Inondations à Mont-Bouët : vers une stratégie durable pour Libreville



2025-11-04 17:05:00

Le week-end dernier, des pluies diluviennes ont provoqué d’importantes inondations dans le secteur du marché de Mont-Bouët, dans le 3ᵉ arrondissement de Libreville.



Ce n’est pas une première : le phénomène se répète chaque saison des pluies, causant désagréments, pertes matérielles et inquiétude parmi les habitants. Face à cette situation, la mairie de Libreville semble vouloir passer de la gestion au coup par coup à une approche durable et structurée.

Les fortes pluies qui se sont abattues récemment sur la capitale ont une fois de plus mis en évidence la vulnérabilité du marché de Mont-Bouët et de ses environs face aux inondations. Les eaux de ruissellement ont envahi les allées du marché, paralysé les activités commerciales et endommagé plusieurs biens. Cette situation, bien connue des riverains, trouve son origine dans plusieurs facteurs, parmi lesquels l’obstruction des canalisations, l’urbanisation non maîtrisée et les comportements inciviques de certains citoyens qui continuent à jeter leurs déchets dans les caniveaux et les bassins versants.

Consciente de la gravité du problème, la mairie de Libreville, conduite par le Délégué Spécial Adrien Nguema Mba, a immédiatement dépêché sur le terrain ses équipes techniques accompagnées de son premier adjoint, des directeurs municipaux et des responsables des services concernés. Objectif : évaluer les dégâts, identifier les points critiques et proposer des solutions concrètes et durables pour mettre fin à ce cycle d’inondations à répétition.

Les premières observations ont révélé que le canal de Mont-Bouët, censé évacuer les eaux pluviales vers la mer, est fortement obstrué par des déchets solides et des sédiments. Ce constat a conduit la mairie à annoncer une série de mesures fortes. La première concerne la réhabilitation complète du canal de Mont-Bouët, afin de restaurer sa capacité hydraulique et d’assurer un meilleur écoulement des eaux. Des travaux de curage et de désensablement seront menés dans les plus brefs délais pour dégager les conduits bloqués.

Dans le même temps, la municipalité prévoit de renforcer les campagnes de sensibilisation et de répression. Le Délégué Spécial a rappelé que la lutte contre les inondations ne pourra être efficace que si les citoyens adoptent des comportements responsables. Des sanctions seront appliquées contre les personnes qui continuent de déverser des déchets dans les caniveaux ou les cours d’eau.

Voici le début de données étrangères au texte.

(* ===== verification/Prefetch.v ===== *)
(** * The adaptive prefetch controller

    Models [consumer/prefetch.rs]. The controller's [f64] arithmetic is the
    binary64 arithmetic of the Standard Library's executable IEEE-754
    specification, so the model computes what the code computes, rounding
    included. *)

From Stdlib Require Import SpecFloat.
From S2P Require Import Prelude.
Local Open Scope Z_scope.

Module Prefetch.

(** ** [f64] *)

Definition PREC : Z := 53.
Definition EMAX : Z := 1024.
Definition f64 := spec_float.
Definition f64_add : f64 -> f64 -> f64 := SFadd PREC EMAX.
Definition f64_sub : f64 -> f64 -> f64 := SFsub PREC EMAX.
Definition f64_mul : f64 -> f64 -> f64 := SFmul PREC EMAX.
Definition f64_div : f64 -> f64 -> f64 := SFdiv PREC EMAX.

(** [n as f64] *)
Definition f64_of_Z (n : Z) : f64 := binary_normalize PREC EMAX n 0 false.

Definition f64_is_finite (x : f64) : bool :=
  match x with S754_zero _ | S754_finite _ _ _ => true | _ => false end.

(** [x > 0.0] *)
Definition f64_positive (x : f64) : bool := SFltb (S754_zero false) x.

Definition f64_ceil (x : f64) : f64 :=
  match x with
  | S754_finite s m e =>
      if 0 <=? e then x
      else
        let n := if s then Z.neg m else Z.pos m in
        binary_normalize PREC EMAX (- ((- n) / 2 ^ (- e))) 0 s
  | _ => x
  end.

(** [x as u64]: saturating, toward zero, zero for NaN. *)
Definition f64_as_u64 (x : f64) : Z :=
  match x with
  | S754_zero _ | S754_nan => 0
  | S754_infinity s => if s then 0 else U64_MAX
  | S754_finite true _ _ => 0
  | S754_finite false m e =>
      Z.min U64_MAX (if 0 <=? e then Z.pos m * 2 ^ e else Z.pos m / 2 ^ (- e))
  end.

(** ** The controller *)

Definition EWMA_ALPHA : f64 := f64_div (f64_of_Z 1) (f64_of_Z 4).
Definition MIN_SAMPLES : Z := 3.
Definition HYSTERESIS_DIVISOR : Z := 4.

Record AdaptivePrefetch := mkAdaptive {
  ap_min : Z;
  ap_max : Z;
  ap_target_buffer : Z;
  ap_current : Z;
  ap_ewma_ns : f64;
  ap_samples : Z
}.

Definition adaptive_new (min max initial target_buffer : Z) : AdaptivePrefetch :=
  mkAdaptive min max target_buffer initial (S754_zero false) 0.

(** [ewma()], a [Duration]. *)
Definition ewma (c : AdaptivePrefetch) : Z :=
  if f64_is_finite (ap_ewma_ns c) && f64_positive (ap_ewma_ns c)
  then f64_as_u64 (ap_ewma_ns c) else Duration_ZERO.

Definition observe (latency : Z) (c : AdaptivePrefetch) : AdaptivePrefetch :=
  let nanos := f64_of_Z latency in
  let next :=
    if ap_samples c =? 0 then nanos
    else f64_add (f64_mul EWMA_ALPHA nanos)
           (f64_mul (f64_sub (f64_of_Z 1) EWMA_ALPHA) (ap_ewma_ns c)) in
  mkAdaptive (ap_min c) (ap_max c) (ap_target_buffer c) (ap_current c) next
    (sat_add U64_MAX (ap_samples c) 1).

(** The window the EWMA asks for, before clamping. *)
Definition desired_window (c : AdaptivePrefetch) : Z :=
  let target_nanos := f64_of_Z (ap_target_buffer c) in
  let desired :=
    if f64_is_finite (ap_ewma_ns c) && f64_positive (ap_ewma_ns c)
    then f64_ceil (f64_div target_nanos (ap_ewma_ns c))
    else S754_infinity false in
  if f64_is_finite desired then default U16_MAX (try_from U16_MAX (f64_as_u64 desired)) else U16_MAX.

(** [Ord::clamp], which panics when [min > max]. *)
Definition clamp (v lo hi : Z) : Z := if v <? lo then lo else if hi <? v then hi else v.

Definition hysteresis (current : Z) : Z := Z.max (current / HYSTERESIS_DIVISOR) 1.

Definition tick (c : AdaptivePrefetch) : option Z * AdaptivePrefetch :=
  if ap_samples c <? MIN_SAMPLES then (None, c)
  else
    let desired := clamp (desired_window c) (ap_min c) (ap_max c) in
    if hysteresis (ap_current c) <=? Z.abs (desired - ap_current c) then
      (Some desired,
       mkAdaptive (ap_min c) (ap_max c) (ap_target_buffer c) desired (ap_ewma_ns c) (ap_samples c))
    else (None, c).

(** ** Runs *)

Inductive Op := Observe (latency : Z) | Tick.

(** The window changes a sequence of observations and ticks publishes. *)
Fixpoint run (ops : list Op) (c : AdaptivePrefetch) : list Z * AdaptivePrefetch :=
  match ops with
  | [] => ([], c)
  | Observe latency :: ops' => run ops' (observe latency c)
  | Tick :: ops' =>
      let '(change, c) := tick c in
      let '(changes, c) := run ops' c in
      (match change with Some v => v :: changes | None => changes end, c)
  end.

(** Published windows stay in range and consecutive ones differ by the
    hysteresis of the one they replace. *)
Fixpoint well_spaced (lo hi current : Z) (changes : list Z) : Prop :=
  match changes with
  | [] => True
  | v :: changes' =>
      lo <= v <= hi /\ hysteresis current <= Z.abs (v - current) /\ well_spaced lo hi v changes'
  end.

Lemma clamp_bounds v lo hi : lo <= hi -> lo <= clamp v lo hi <= hi.
Proof. unfold clamp. intros H. destruct (v <? lo) eqn:E1; [lia|]. destruct (hi <? v) eqn:E2; zbool; lia. Qed.

Lemma tick_cases c :
  ap_min c <= ap_max c ->
  let '(change, c') := tick c in
  ap_min c' = ap_min c /\ ap_max c' = ap_max c /\
  match change with
  | Some v => ap_current c' = v /\ ap_min c <= v <= ap_max c /\
              hysteresis (ap_current c) <= Z.abs (v - ap_current c) /\ MIN_SAMPLES <= ap_samples c
  | None => c' = c
  end.
Proof.
  intros Hb. unfold tick. destruct (ap_samples c <? MIN_SAMPLES) eqn:E; [done|]. zbool.
  destruct (hysteresis (ap_current c) <=? _) eqn:Eh; [|done]. zbool. simpl.
  repeat (split; [done|]). split; [by apply clamp_bounds|]. done.
Qed.

Lemma last_cons (v d : Z) l : List.last (v :: l) d = List.last l v.
Proof. revert v d. induction l as [|x l IH]; intros v d; [done|].
  change (List.last (x :: l) d = List.last (x :: l) v). by rewrite !IH.
Qed.

(** The adaptive window never thrashes and never leaves its bounds:
    whatever is observed, every published window lies between the configured
    minimum and maximum and differs from the one it replaces by at least a
    quarter of it (and at least one); the applied window is the last one
    published. *)
Theorem prefetch_window_controlled ops : forall c,
  ap_min c <= ap_max c -> ap_min c <= ap_current c <= ap_max c ->
  let '(changes, c') := run ops c in
  well_spaced (ap_min c) (ap_max c) (ap_current c) changes /\
  ap_current c' = List.last changes (ap_current c) /\ ap_min c <= ap_current c' <= ap_max c.
Proof.
  induction ops as [|[latency|] ops IH]; intros c Hb Hc; cbn [run]; [done| |].
  - exact (IH (observe latency c) Hb Hc).
  - pose proof (tick_cases c Hb) as Ht. destruct (tick c) as [[v|] c1].
    + destruct Ht as (E1 & E2 & E3 & Hv & Hh & _).
      specialize (IH c1). rewrite E1, E2, E3 in IH. specialize (IH Hb Hv).
      destruct (run ops c1) as [changes c']. destruct IH as (Hw & Hl & Hin).
      split; [done|]. split; [|done]. by rewrite Hl, last_cons.
    + destruct Ht as (_ & _ & ->). specialize (IH c Hb Hc). by destruct (run ops c).
Qed.

(** ** Witnesses *)

(** Three jobs of 50 ms against a buffer of one second ask for a window of
    twenty. *)
Definition warm_controller : AdaptivePrefetch := adaptive_new 1 100 10 (from_secs 1).
Definition warm_ops : list Op :=
  [Tick; Observe (from_millis 50); Observe (from_millis 50); Observe (from_millis 50); Tick; Tick].

Example warm_run : (run warm_ops warm_controller).1 = [20].
Proof. vm_compute. reflexivity. Qed.

Lemma prefetch_window_controlled_witness : well_spaced 1 100 10 [20].
Proof.
  assert (run warm_ops warm_controller = ([20], (run warm_ops warm_controller).2)) as E
    by (vm_compute; reflexivity).
  pose proof (prefetch_window_controlled warm_ops warm_controller) as H. rewrite E in H.
  apply H; simpl; lia.
Defined.

End Prefetch.
(** The settlement arm of the select loop, after the future has yielded
    [res]. *)
Definition complete_settlement (key : ChannelKey) (n : nat) (res : result DeliveryState ConsumerError)
    (s : State) : State :=
  match tokens (shared s) !! n with
  | None => s
  | Some t =>
      let sub := tk_subscription t in
      let s := clear_in_flight key s in
      let is_terminal := match res with Ok _ => true | Err e => terminal_kind (ce_kind e) end in
      let s :=
        if is_terminal then
          let s := match res with
                   | Ok Acked => record_ack s
                   | Ok Rejected => record_reject s
                   | _ => s
                   end in
          let s := release_bytes (payload_len (tk_payload t)) sub s in
          ledger_remove key [tk_delivery_tag t] (try_drain_pending s)
        else s in
      let s := store_settling n false s in
      let s :=
        match res with
        | Ok terminal => store_state n terminal s
        | Err e =>
            match ce_kind e with
            | CStaleGeneration | CTransport =>
                fail_token n (ce_kind e) (ce_message e) (store_state n Lost s)
            | CMaxAttempts | CInvalidDelay =>
                match c_subscriptions cfg !! sub with
                | Some r =>
                    let '(terminal, s) :=
                      match ensure_live_generation r t with
                      | Ok _ =>
                          let '(terminal, op) := poison_op (runtime_key sub r) (rt_has_dead_letter r)
                                                   (tk_delivery_tag t) in
                          (terminal, spawn_op op s)
                      | Err _ => (Lost, s)
                      end in
                    let s := match terminal with
                             | Lost => record_poison_metrics (rt_has_dead_letter r) s
                             | Acked => record_ack s
                             | _ => record_reject s
                             end in
                    record_settlement_error
                      (mkSettlementError (tk_delivery_tag t) sub (ce_kind e)
                         (poison_settlement_message (ce_message e) (tk_message_id t) (rt_has_dead_letter r)))
                      (store_state n terminal s)
                | None => fail_token n (ce_kind e) (ce_message e) (store_state n Lost s)
                end
            | _ => fail_token n (ce_kind e) (ce_message e) (store_state n Pending s)
            end
        end in
      drain_settlement_queue key s
  end.
(* ===== verification/ConsumerInv.v ===== *)
(** * What cumulative acknowledgements may cover

    The invariant behind the at-least-once contract of [ConsumerActor]: a
    cumulative acknowledgement covers only deliveries the embedder asked to
    acknowledge or that are already finished. Every operation of the actor
    keeps it. *)

From S2P Require Import Prelude Transport Publication Scheduler Attempts DelayTopology DelayRouting.
From S2P Require Import Prefetch Delivery ConsumerActor.
Import Transport Delivery ConsumerActor.
Local Open Scope Z_scope.

Module ConsumerInv.

(** The identity of a token: its two atomics are not part of it. *)
Definition identity (t : Token) : string * Z * Z * Z * Z :=
  (tk_subscription t, tk_connection_key t, tk_generation t, tk_channel_id t, tk_delivery_tag t).

Section Inv.
Context (cfg : Config) (D : list (ChannelKey * Z)) (P : list nat).

(** Token [n] stands for delivery [tag] of the live channel [k]. *)
Definition named (ts : list Token) (n : nat) (k : ChannelKey) (tag : Z) : Prop :=
  exists t r, ts !! n = Some t /\ c_subscriptions cfg !! tk_subscription t = Some r /\
    k = runtime_key (tk_subscription t) r /\ ensure_live_generation r t = Ok tt /\
    tk_delivery_tag t = tag.

(** Settling through [w] on [k] with the tokens [affected] reaches nothing but
    them and finished deliveries. *)
Definition covers (ts : list Token) (del fin : list (ChannelKey * Z)) (req : list nat)
    (k : ChannelKey) (w : Z) (affected : list nat) : Prop :=
  (k, w) ∈ del /\ (forall n, n ∈ affected -> n ∈ req) /\
  forall tag, (k, tag) ∈ del -> tag <= w ->
    (k, tag) ∈ fin \/ exists n, n ∈ affected /\ named ts n k tag.
(* ===== verification/ConsumerFifo.v ===== *)
(** * The path of a delivery through the consumer actor

    Between the broker and the embedder a delivery waits in
    [pending_incoming], then in the buffer of its subscription, then in the
    hand-off flume. The invariant [fifo] says that these three, after what the
    embedder already received, hold the deliveries of a channel in the order
    the broker sent them, each once, and that a delivery missing from them is
    finished. Every operation of [ConsumerActor] keeps it. *)

From S2P Require Import Prelude Transport Publication Scheduler Attempts DelayTopology DelayRouting.
From S2P Require Import Prefetch Delivery ConsumerActor ConsumerInv ConsumerBounds.
Import Transport Delivery ConsumerActor ConsumerInv ConsumerBounds.
Local Open Scope Z_scope.

Module ConsumerFifo.

(** The tags of one channel in a log. *)
Definition tags_on (k : ChannelKey) (log : list (ChannelKey * Z)) : list Z :=
  (filter (fun x => x.1 = k) log).*2.

(** The tag of a token of channel [k]. *)
Definition lane_tag (ids : list (string * Z * Z * Z * Z)) (k : ChannelKey) (n : nat) : option Z :=
  match ids !! n with
  | Some (sub, _, gen, ch, tag) => if decide ((sub, ch, gen) = k) then Some tag else None
  | None => None
  end.

Definition handed_tags (k : ChannelKey) (h : Shared) : list Z :=
  omap (lane_tag (identity <$> tokens h) k) (handed h).

Definition oks (l : list Item) : list nat :=
  omap (fun it => match it with Ok n => Some n | Err _ => None end) l.

(** What of [l] belongs to [sub]. *)
Definition waiting (sub : string) (l : list (string * TransportDelivery)) : list Z :=
  td_delivery_tag ∘ snd <$> filter (fun x => x.1 = sub) l.

(** The lane of a channel: handed out, popped from the buffer just now
    ([hole]), buffered, and not yet admitted ([l]). *)
Definition lane (s : State) (hole l : list (string * TransportDelivery)) (sub : string) (k : ChannelKey) : list Z :=
  handed_tags k (shared s) ++ waiting sub hole ++
  (td_delivery_tag <$> default [] (buffers (intake s) !! sub)) ++ waiting sub l.

Section Fifo.
Context (cfg : Config) (P : list nat).

Record fifo_on (s : State) (hole l : list (string * TransportDelivery)) : Prop := {
  f_buffers : forall sub k, channel_key_for cfg sub = Some k -> is_Some (buffers (intake s) !! sub);
  f_sublist : forall sub k, channel_key_for cfg sub = Some k ->
    lane s hole l sub k `sublist_of` tags_on k (delivered (shared s));
  f_kept : forall sub k tag, channel_key_for cfg sub = Some k -> (k, tag) ∈ delivered (shared s) ->
    (k, tag) ∈ finished (shared s) \/ tag ∈ lane s hole l sub k;
  f_handed : Forall (fun n => (n < length (tokens (shared s)))%nat) (handed (shared s));
  f_flume : handed (shared s) = P ++ oks (flume (intake s))
}.

Definition fifo (s : State) : Prop := fifo_on s [] (pending_incoming (intake s)).

(** ** Generic steps *)

(** The lanes, the logs and the flume are all [fifo] looks at. *)
Lemma fifo_ext s s' hole hole' l l' :
  (forall sub, is_Some (buffers (intake s) !! sub) -> is_Some (buffers (intake s') !! sub)) ->
  (forall sub k, channel_key_for cfg sub = Some k -> lane s' hole' l' sub k = lane s hole l sub k) ->
  delivered (shared s') = delivered (shared s) -> finished (shared s) ⊆ finished (shared s') ->
  (length (tokens (shared s)) <= length (tokens (shared s')))%nat ->
  handed (shared s') = handed (shared s) -> flume (intake s') = flume (intake s) ->
  fifo_on s hole l -> fifo_on s' hole' l'.
Proof.
  intros Hb Hl Hd Hf Ht Hh Hfl [H1 H2 H3 H4 H5]. split.
  - intros sub k Hk. by eapply Hb, H1.
  - intros sub k Hk. rewrite Hl, Hd by done. by apply H2.
  - intros sub k tag Hk. rewrite Hl, Hd by done. intros Htag.
    destruct (H3 sub k tag Hk Htag); [left; by apply Hf|by right].
  - rewrite Hh. eapply Forall_impl; [exact H4|]. simpl. lia.
  - by rewrite Hh, Hfl.
Qed.

Lemma frame_fifo s s' : frame s s' -> fifo s -> fifo s'.
Proof.
  intros [Hi Ht Hh Hd Hf _]. unfold fifo. apply fifo_ext; rewrite ?Hi; try done.
  - intros sub k _. unfold lane, handed_tags. by rewrite Hi, Ht, Hh.
  - by rewrite <- !(length_fmap identity), Ht.
Qed.

(** A finished delivery leaves its lane. *)
Lemma fifo_shrink s s' hole hole' l l' :
  (forall sub k, channel_key_for cfg sub = Some k -> lane s' hole' l' sub k `sublist_of` lane s hole l sub k) ->
  (forall sub k tag, channel_key_for cfg sub = Some k -> (k, tag) ∈ delivered (shared s) ->
     tag ∈ lane s hole l sub k -> tag ∈ lane s' hole' l' sub k \/ (k, tag) ∈ finished (shared s')) ->
  buffers (intake s') = buffers (intake s) -> flume (intake s') = flume (intake s) ->
  tokens (shared s') = tokens (shared s) -> handed (shared s') = handed (shared s) ->
  delivered (shared s') = delivered (shared s) -> finished (shared s) ⊆ finished (shared s') ->
  fifo_on s hole l -> fifo_on s' hole' l'.
Proof.
  intros Hsub Hfin Hb Hfl Ht Hh Hd Hf [H1 H2 H3 H4 H5].
  split; rewrite ?Hb, ?Hd, ?Hh, ?Hfl, ?Ht; try done.
  - intros sub k Hk. etrans; [by apply Hsub|]. by apply H2.
  - intros sub k tag Hk Htag. destruct (H3 sub k tag Hk Htag) as [?|Hin]; [left; by apply Hf|].
    destruct (Hfin sub k tag Hk Htag Hin); [by right|by left].
Qed.

Lemma waiting_cons sub x l :
  waiting sub (x :: l) = (if decide (x.1 = sub) then [td_delivery_tag x.2] else []) ++ waiting sub l.
Proof. unfold waiting. rewrite filter_cons. by case_decide. Qed.

Lemma waiting_app sub l1 l2 : waiting sub (l1 ++ l2) = waiting sub l1 ++ waiting sub l2.
Proof. unfold waiting. by rewrite filter_app, fmap_app. Qed.

(** The popped delivery is handed out with token [n]. *)
Lemma fifo_hand s s' sub r d l n :
  c_subscriptions cfg !! sub = Some r ->
  (exists t, tokens (shared s') !! n = Some t /\ tk_subscription t = sub /\
     tk_generation t = rt_generation r /\ tk_channel_id t = rt_channel_id r /\ tk_delivery_tag t = td_delivery_tag d) ->
  (exists ts, tokens (shared s') = tokens (shared s) ++ ts) ->
  buffers (intake s') = buffers (intake s) -> flume (intake s') = flume (intake s) ++ [Ok n] ->
  handed (shared s') = handed (shared s) ++ [n] ->
  delivered (shared s') = delivered (shared s) -> finished (shared s) ⊆ finished (shared s') ->
  fifo_on s [(sub, d)] l -> fifo_on s' [] l.
Proof.
  intros Hr (t & Hn & Es & Eg & Ec & Et) (ts & Hts) Hb Hfl Hh Hd Hf [H1 H2 H3 H4 H5].
  assert (forall k, handed_tags k (shared s') = handed_tags k (shared s) ++
    (if decide (runtime_key sub r = k) then [td_delivery_tag d] else [])) as Hlane.
  { intros k. unfold handed_tags. rewrite Hh, omap_app. f_equal.
    - apply list_omap_ext, Forall2_same_length_lookup_2; [done|].
      intros i n1 n2 E1 E2. rewrite E1 in E2. injection E2 as <-. unfold lane_tag. rewrite Hts, fmap_app.
      rewrite lookup_app_l; [done|]. rewrite length_fmap. rewrite Forall_forall in H4. apply H4.
      by apply list_elem_of_lookup_2 in E1.
    - assert (lane_tag (identity <$> tokens (shared s')) k n =
        if decide (runtime_key sub r = k) then Some (td_delivery_tag d) else None) as E.
      { unfold lane_tag. rewrite list_lookup_fmap, Hn. unfold identity. cbn [fmap option_fmap option_map].
        by rewrite Es, Eg, Ec, Et. }
      change (omap ?f [n]) with (match f n with Some y => [y] | None => [] end). rewrite E. by case_decide. }
  assert (forall sub' k, channel_key_for cfg sub' = Some k -> lane s' [] l sub' k = lane s [(sub, d)] l sub' k) as Hl.
  { intros sub' k Hk. unfold lane. rewrite Hlane, Hb, <- app_assoc. f_equal. unfold waiting.
    rewrite filter_cons. cbn [fst filter list_filter fmap list_fmap app].
    unfold channel_key_for in Hk. apply fmap_Some in Hk as (r' & Hr' & ->).
    case_decide as E1; case_decide as E2; try done.
    - exfalso. apply E2. by injection E1.
    - exfalso. apply E1. subst sub'. rewrite Hr in Hr'. by injection Hr' as <-. }
  split; rewrite ?Hb, ?Hd; try done.
  - intros sub' k Hk. rewrite Hl by done. by apply H2.
  - intros sub' k tag Hk Htag. rewrite Hl by done. destruct (H3 sub' k tag Hk Htag); [left; by apply Hf|by right].
  - rewrite Hh, Forall_app. split; [|constructor; [|constructor]].
    + eapply Forall_impl; [exact H4|]. simpl. rewrite Hts, length_app. lia.
    + by apply lookup_lt_Some in Hn.
  - rewrite Hh, Hfl, H5. unfold oks. by rewrite omap_app, app_assoc.
Qed.
Lemma hush_flush_channel key s : hush s (flush_channel cfg key s).
Proof.
  unfold flush_channel. case_decide; [reflexivity|]. destruct (_ !! key) as [batch|]; [|reflexivity].
  destruct (_ !! key) as [l|]; [|by apply hush_same]. cbv zeta. destruct (last _).
  - etrans; [|apply hush_foldl; intros; by apply hush_same]. etrans; [|apply hush_launch_through]. by apply hush_same.
  - etrans; [|apply hush_foldl; intros; apply hush_submit]. by apply hush_same.
Qed.

Lemma hush_flush_acked s : hush s (flush_acked cfg s).
Proof. apply hush_foldl. intros. apply hush_flush_channel. Qed.

(** ** Intake *)

(** Intake work: [onward], and nothing reaches the wire or the publisher. *)
Record calm (s s' : State) : Prop := {
  ca_onward : onward s s';
  ca_wire : wire (shared s') = wire (shared s);
  ca_published : published (shared s') = published (shared s)
}.

#[global] Instance calm_po : PreOrder calm.
Proof. split; [by split|]. intros s1 s2 s3 [A1 A2 A3] [B1 B2 B3]. split; [by etrans|congruence..]. Qed.

Lemma hush_calm s s' : hush s s' -> calm s s'.
Proof. intros H. split; [by apply hush_onward|apply H..]. Qed.

Lemma calm_same s s' :
  tokens (shared s') = tokens (shared s) -> ack_requests (shared s') = ack_requests (shared s) ->
  wire (shared s') = wire (shared s) -> spawned (shared s') = spawned (shared s) ->
  finished (shared s') = finished (shared s) -> published (shared s') = published (shared s) -> calm s s'.
Proof.
  intros E1 E2 E3 E4 E5 E6. split; [|done|done]. split; [|rewrite E5; auto].
  split; rewrite ?E1, ?E2, ?E3, ?E4, ?E5; auto. apply tok_ext_refl.
Qed.

Lemma onward_spawn op s : onward s (spawn_op op s).
Proof. split; [|by left]. split; try done; [apply tok_ext_refl|]. intros x Hx. left. simpl. set_solver. Qed.

(** Deliveries leave the ledger. *)
Lemma remove_onward_but k tags s : onward_but (fun x => x.1 = k /\ x.2 ∈ tags) s (ledger_remove k tags s).
Proof.
  unfold ledger_remove. destruct (_ !! k); [|reflexivity].
  split; [split; try done; [apply tok_ext_refl|by left|simpl; set_solver]|]. intros k' tag [Hf|Hf]%elem_of_app; [by left|].
  apply list_elem_of_fmap in Hf as (t & [= -> ->] & Ht). by right; right.
Qed.

Lemma remove_wire k tags s : wire (shared (ledger_remove k tags s)) = wire (shared s).
Proof. unfold ledger_remove. by destruct (_ !! k). Qed.

Lemma remove_published k tags s : published (shared (ledger_remove k tags s)) = published (shared s).
Proof. unfold ledger_remove. by destruct (_ !! k). Qed.

(** A delivery leaves the ledger with its disposal on record. *)
Lemma onward_ledger_remove k tags s :
  (forall tag, tag ∈ tags -> (k, tag) ∈ finished (shared s) \/ disposed s k tag) -> calm s (ledger_remove k tags s).
Proof.
  intros Hd. split; [|apply remove_wire|apply remove_published]. destruct (remove_onward_but k tags s) as [H1 H2]. split; [done|].
  intros k' tag [?|[?|[E Ht]]]%H2; auto. cbn [fst snd] in *. subst k'.
  destruct (Hd tag Ht); [by left|right; left; by eapply grows_disposed].
Qed.

Lemma onward_release n sub s : calm s (release_bytes n sub s).
Proof. by apply calm_same. Qed.

(** The poison settlement of the delivery, where the broker expects one. *)
Lemma onward_settle_poison sub dl tag id bytes detail ident s :
  (forall r, c_subscriptions cfg !! sub = Some r -> ident = Some (rt_connection_key r, rt_generation r, rt_channel_id r)) ->
  calm s (settle_poison cfg sub dl tag id bytes detail ident s).
Proof.
  intros Hi. unfold settle_poison. cbv zeta.
  match goal with |- calm s (record_settlement_error _ ?x) => trans x; [|by apply calm_same] end.
  unfold channel_key_for. destruct (c_subscriptions cfg !! sub) as [r|] eqn:Er; cbn [fmap option_fmap option_map];
    [|destruct dl; by apply calm_same].
  rewrite (Hi r eq_refl), bool_decide_true, andb_true_r by done.
  set (s1 := if negb (rt_no_ack r) then _ else s).
  assert (onward s s1 /\ wire (shared s1) = wire (shared s) /\ published (shared s1) = published (shared s) /\
    settled_alone s1 (runtime_key sub r) tag) as (Ho & Ew & Ep & Hs).
  { unfold s1. destruct (rt_no_ack r) eqn:En; cbn [negb].
    - split; [reflexivity|]. split; [done|]. split; [done|]. right. right. by exists r.
    - split; [apply onward_spawn|]. split; [done|]. split; [done|]. right. left. unfold poison_op.
      destruct dl; [right|left]; simpl; set_solver. }
  clearbody s1. trans s1; [by split|].
  match goal with |- calm s1 (ledger_remove _ _ ?x) => assert (calm s1 x) as Hx; [destruct dl; by apply calm_same|] end.
  etrans; [exact Hx|]. apply onward_ledger_remove. intros t ->%list_elem_of_singleton. right.
  apply (onward_disposed s1); [apply Hx|]. by right.
Qed.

La mairie souhaite également étendre ce diagnostic à d’autres quartiers sensibles de la capitale, notamment Nzeng-Ayong et Bas de Gué-Gué, où des problèmes similaires de drainage ont été signalés. Cette approche élargie permettra de dresser une carte des zones à risque et de planifier des interventions coordonnées pour éviter que les mêmes scènes ne se reproduisent ailleurs.

Au-delà de la gestion d’urgence, la mairie de Libreville s’inscrit désormais dans une dynamique de prévention et de planification urbaine durable. L’idée est de transformer les pratiques de gestion de l’eau et des déchets en actions structurelles : création de bassins de rétention, amélioration des réseaux de drainage, sensibilisation continue des habitants et mise en place d’un suivi permanent des ouvrages.

Cependant, plusieurs défis restent à relever : le manque de moyens financiers, l’insuffisance de la coordination entre les services techniques, et la persistance de comportements inciviques freinent encore les efforts engagés.

Les récentes inondations de Mont-Bouët rappellent l’urgence d’une action collective et cohérente. En s’attaquant aux causes profondes du problème et en misant sur une gouvernance environnementale plus rigoureuse, la mairie de Libreville trace la voie vers une gestion durable des eaux pluviales et une capitale plus résiliente face aux effets du changement climatique.